(** A path and a paint are stored once per object; the stored snapshot
    is identified with the object it is taken from. *)
Definition addPath (path : Z) : Rec S unit :=
  if decide (path = 0) then addInt 0
  else
    let* map := get (fun r => mPathMap (resources r)) in
    match map !! path with
    | Some _ => retR tt
    | None =>
        modify_resources (fun t =>
          {| mBitmapResources := mBitmapResources t;
             mFilterResources := mFilterResources t;
             mShaders := mShaders t; mShaderMap := mShaderMap t;
             mPaints := mPaints t; mPaintMap := mPaintMap t;
             mPaths := mPaths t ++ [path];
             mPathMap := <[path := path]> (mPathMap t);
             mMatrices := mMatrices t |})
    end ;;
    addInt path.

Definition addPaint (paint : Z) : Rec S unit :=
  if decide (paint = 0) then addInt 0
  else
    let* map := get (fun r => mPaintMap (resources r)) in
    match map !! paint with
    | Some _ => retR tt
    | None =>
        modify_resources (fun t =>
          {| mBitmapResources := mBitmapResources t;
             mFilterResources := mFilterResources t;
             mShaders := mShaders t; mShaderMap := mShaderMap t;
             mPaints := mPaints t ++ [paint];
             mPaintMap := <[paint := paint]> (mPaintMap t);
             mPaths := mPaths t; mPathMap := mPathMap t;
             mMatrices := mMatrices t |})
    end ;;
    addInt paint.

Definition addBitmap (bitmap : Z) : Rec S unit :=
  addInt bitmap ;;
  let* known := get (fun r => mBitmapResources (resources r)) in
  if decide (bitmap ∈ known) then retR tt
  else
    modify_resources (fun t =>
      {| mBitmapResources := mBitmapResources t ++ [bitmap];
         mFilterResources := mFilterResources t;
         mShaders := mShaders t; mShaderMap := mShaderMap t;
         mPaints := mPaints t; mPaintMap := mPaintMap t;
         mPaths := mPaths t; mPathMap := mPathMap t;
         mMatrices := mMatrices t |}) ;;
    modify_cache (ResourceCache.incrementRefcount bitmap).

Definition addShader (shader : Z) : Rec S unit :=
  if decide (shader = 0) then addInt 0
  else
    let* map := get (fun r => mShaderMap (resources r)) in
    match map !! shader with
    | Some _ => retR tt
    | None =>
        modify_resources (fun t =>
          {| mBitmapResources := mBitmapResources t;
             mFilterResources := mFilterResources t;
             mShaders := mShaders t ++ [shader];
             mShaderMap := <[shader := shader]> (mShaderMap t);
             mPaints := mPaints t; mPaintMap := mPaintMap t;
             mPaths := mPaths t; mPathMap := mPathMap t;
             mMatrices := mMatrices t |}) ;;
        modify_cache (ResourceCache.incrementRefcount shader)
    end ;;
    addInt shader.

Definition addColorFilter (colorFilter : Z) : Rec S unit :=
  addInt colorFilter ;;
  let* known := get (fun r => mFilterResources (resources r)) in
  if decide (colorFilter ∈ known) then retR tt
  else
    modify_resources (fun t =>
      {| mBitmapResources := mBitmapResources t;
         mFilterResources := mFilterResources t ++ [colorFilter];
         mShaders := mShaders t; mShaderMap := mShaderMap t;
         mPaints := mPaints t; mPaintMap := mPaintMap t;
         mPaths := mPaths t; mPathMap := mPathMap t;
         mMatrices := mMatrices t |}) ;;
    modify_cache (ResourceCache.incrementRefcount colorFilter).

(** *** The methods of [DisplayListRenderer.cpp] *)

Definition query {A} (f : S -> A) : Rec S A := get (fun r => f (gl r)).

Definition quickReject (left top right bottom : float) : Rec S bool :=
  query (gl_quickReject left top right bottom).

Definition getSaveCount : Rec S Z := query gl_getSaveCount.

(** The constructor; [mRestoreSaveCount] is left to [prepareDirty], it
    holds [restoreSaveCount] until then. *)
Definition new (gl0 : S) (restoreSaveCount : Z) : DisplayListRenderer S :=
  {| mWriter := []; mTranslateX := fzero; mTranslateY := fzero;
     mHasTranslate := false; mHasDrawOps := false;
     mRestoreSaveCount := restoreSaveCount;
     resources := {| mBitmapResources := []; mFilterResources := [];
                     mShaders := []; mShaderMap := ∅; mPaints := [];
                     mPaintMap := ∅; mPaths := []; mPathMap := ∅;
                     mMatrices := [] |};
     gl := gl0 |}.

Definition reset : Rec S unit :=
  modify (fun r => set_mWriter [] r) ;;
  let* t := get resources in
  modify_cache (fun c =>
    fold_left (fun c r => ResourceCache.decrementRefcount r c)
      (mBitmapResources t) c) ;;
  modify_cache (fun c =>
    fold_left (fun c r => ResourceCache.decrementRefcount r c)
      (mFilterResources t) c) ;;
  modify_cache (fun c =>
    fold_left (fun c r => ResourceCache.decrementRefcount r c)
      (mShaders t) c) ;;
  modify_resources (fun _ =>
    {| mBitmapResources := []; mFilterResources := []; mShaders := [];
       mShaderMap := ∅; mPaints := []; mPaintMap := ∅; mPaths := [];
       mPathMap := ∅; mMatrices := [] |}) ;;
  modify (set_mHasDrawOps false).

(** [getDisplayList(displayList)]; [None] is the null pointer. *)
Definition getDisplayList (displayList : option DisplayList)
  : Rec S DisplayList :=
  fun w =>
    let '(dl, (c, h)) :=
      match displayList with
      | None => DisplayListImpl.new (recorder w) (caches w, heap w)
      | Some dl =>
          DisplayListImpl.initFromDisplayListRenderer (recorder w) true dl
            (caches w, heap w)
      end in
    (DisplayListImpl.setRenderable (mHasDrawOps (recorder w)) dl,
     {| recorder := recorder w; caches := c; heap := h |}).

Definition setViewport (width height : Z) : Rec S unit :=
  base (gl_setViewport width height).

Definition prepareDirty (left top right bottom : float) (opaque : bool)
  : Rec S unit :=
  base gl_prepareDirty ;;
  modify (set_mRestoreSaveCount (-1)).

Definition finish : Rec S unit :=
  insertRestoreToCount ;;
  insertTranlate.

Definition interrupt : Rec S unit := retR tt.

Definition resume : Rec S unit := retR tt.

Definition callDrawGLFunction (functor : Z) : Rec S bool :=
  addOp DrawGLFunction ;;
  addInt functor ;;
  retR false.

------

■ TRY IT: Without altering a single character, write out every record above.

■ TASK RESULT:
(** A path and a paint are stored once per object; the stored snapshot
    is identified with the object it is taken from. *)
Definition addPath (path : Z) : Rec S unit :=
  if decide (path = 0) then addInt 0
  else
    let* map := get (fun r => mPathMap (resources r)) in
    match map !! path with
    | Some _ => retR tt
    | None =>
        modify_resources (fun t =>
          {| mBitmapResources := mBitmapResources t;
             mFilterResources := mFilterResources t;
             mShaders := mShaders t; mShaderMap := mShaderMap t;
             mPaints := mPaints t; mPaintMap := mPaintMap t;
             mPaths := mPaths t ++ [path];
             mPathMap := <[path := path]> (mPathMap t);
             mMatrices := mMatrices t |})
    end ;;
    addInt path.

Definition addPaint (paint : Z) : Rec S unit :=
  if decide (paint = 0) then addInt 0
  else
    let* map := get (fun r => mPaintMap (resources r)) in
    match map !! paint with
    | Some _ => retR tt
    | None =>
        modify_resources (fun t =>
          {| mBitmapResources := mBitmapResources t;
             mFilterResources := mFilterResources t;
             mShaders := mShaders t; mShaderMap := mShaderMap t;
             mPaints := mPaints t ++ [paint];
             mPaintMap := <[paint := paint]> (mPaintMap t);
             mPaths := mPaths t; mPathMap := mPathMap t;
             mMatrices := mMatrices t |})
    end ;;
    addInt paint.

Definition addBitmap (bitmap : Z) : Rec S unit :=
  addInt bitmap ;;
  let* known := get (fun r => mBitmapResources (resources r)) in
  if decide (bitmap ∈ known) then retR tt
  else
    modify_resources (fun t =>
      {| mBitmapResources := mBitmapResources t ++ [bitmap];
         mFilterResources := mFilterResources t;
         mShaders := mShaders t; mShaderMap := mShaderMap t;
         mPaints := mPaints t; mPaintMap := mPaintMap t;
         mPaths := mPaths t; mPathMap := mPathMap t;
         mMatrices := mMatrices t |}) ;;
    modify_cache (ResourceCache.incrementRefcount bitmap).

Definition addShader (shader : Z) : Rec S unit :=
  if decide (shader = 0) then addInt 0
  else
    let* map := get (fun r => mShaderMap (resources r)) in
    match map !! shader with
    | Some _ => retR tt
    | None =>
        modify_resources (fun t =>
          {| mBitmapResources := mBitmapResources t;
             mFilterResources := mFilterResources t;
             mShaders := mShaders t ++ [shader];
             mShaderMap := <[shader := shader]> (mShaderMap t);
             mPaints := mPaints t; mPaintMap := mPaintMap t;
             mPaths := mPaths t; mPathMap := mPathMap t;
             mMatrices := mMatrices t |}) ;;
        modify_cache (ResourceCache.incrementRefcount shader)
    end ;;
    addInt shader.

Definition addColorFilter (colorFilter : Z) : Rec S unit :=
  addInt colorFilter ;;
  let* known := get (fun r => mFilterResources (resources r)) in
  if decide (colorFilter ∈ known) then retR tt
  else
    modify_resources (fun t =>
      {| mBitmapResources := mBitmapResources t;
         mFilterResources := mFilterResources t ++ [colorFilter];
         mShaders := mShaders t; mShaderMap := mShaderMap t;
         mPaints := mPaints t; mPaintMap := mPaintMap t;
         mPaths := mPaths t; mPathMap := mPathMap t;
         mMatrices := mMatrices t |}) ;;
    modify_cache (ResourceCache.incrementRefcount colorFilter).

(** *** The methods of [DisplayListRenderer.cpp] *)

Definition query {A} (f : S -> A) : Rec S A := get (fun r => f (gl r)).

Definition quickReject (left top right bottom : float) : Rec S bool :=
  query (gl_quickReject left top right bottom).

Definition getSaveCount : Rec S Z := query gl_getSaveCount.

(** The constructor; [mRestoreSaveCount] is left to [prepareDirty], it
    holds [restoreSaveCount] until then. *)
Definition new (gl0 : S) (restoreSaveCount : Z) : DisplayListRenderer S :=
  {| mWriter := []; mTranslateX := fzero; mTranslateY := fzero;
     mHasTranslate := false; mHasDrawOps := false;
     mRestoreSaveCount := restoreSaveCount;
     resources := {| mBitmapResources := []; mFilterResources := [];
                     mShaders := []; mShaderMap := ∅; mPaints := [];
                     mPaintMap := ∅; mPaths := []; mPathMap := ∅;
                     mMatrices := [] |};
     gl := gl0 |}.

Definition reset : Rec S unit :=
  modify (fun r => set_mWriter [] r) ;;
  let* t := get resources in
  modify_cache (fun c =>
    fold_left (fun c r => ResourceCache.decrementRefcount r c)
      (mBitmapResources t) c) ;;
  modify_cache (fun c =>
    fold_left (fun c r => ResourceCache.decrementRefcount r c)
      (mFilterResources t) c) ;;
  modify_cache (fun c =>
    fold_left (fun c r => ResourceCache.decrementRefcount r c)
      (mShaders t) c) ;;
  modify_resources (fun _ =>
    {| mBitmapResources := []; mFilterResources := []; mShaders := [];
       mShaderMap := ∅; mPaints := []; mPaintMap := ∅; mPaths := [];
       mPathMap := ∅; mMatrices := [] |}) ;;
  modify (set_mHasDrawOps false).

(** [getDisplayList(displayList)]; [None] is the null pointer. *)
Definition getDisplayList (displayList : option DisplayList)
  : Rec S DisplayList :=
  fun w =>
    let '(dl, (c, h)) :=
      match displayList with
      | None => DisplayListImpl.new (recorder w) (caches w, heap w)
      | Some dl =>
          DisplayListImpl.initFromDisplayListRenderer (recorder w) true dl
            (caches w, heap w)
      end in
    (DisplayListImpl.setRenderable (mHasDrawOps (recorder w)) dl,
     {| recorder := recorder w; caches := c; heap := h |}).

Definition setViewport (width height : Z) : Rec S unit :=
  base (gl_setViewport width height).

Definition prepareDirty (left top right bottom : float) (opaque : bool)
  : Rec S unit :=
  base gl_prepareDirty ;;
  modify (set_mRestoreSaveCount (-1)).

Definition finish : Rec S unit :=
  insertRestoreToCount ;;
  insertTranlate.

Definition interrupt : Rec S unit := retR tt.

Definition resume : Rec S unit := retR tt.

Definition callDrawGLFunction (functor : Z) : Rec S bool :=
  addOp DrawGLFunction ;;
  addInt functor ;;
  retR false.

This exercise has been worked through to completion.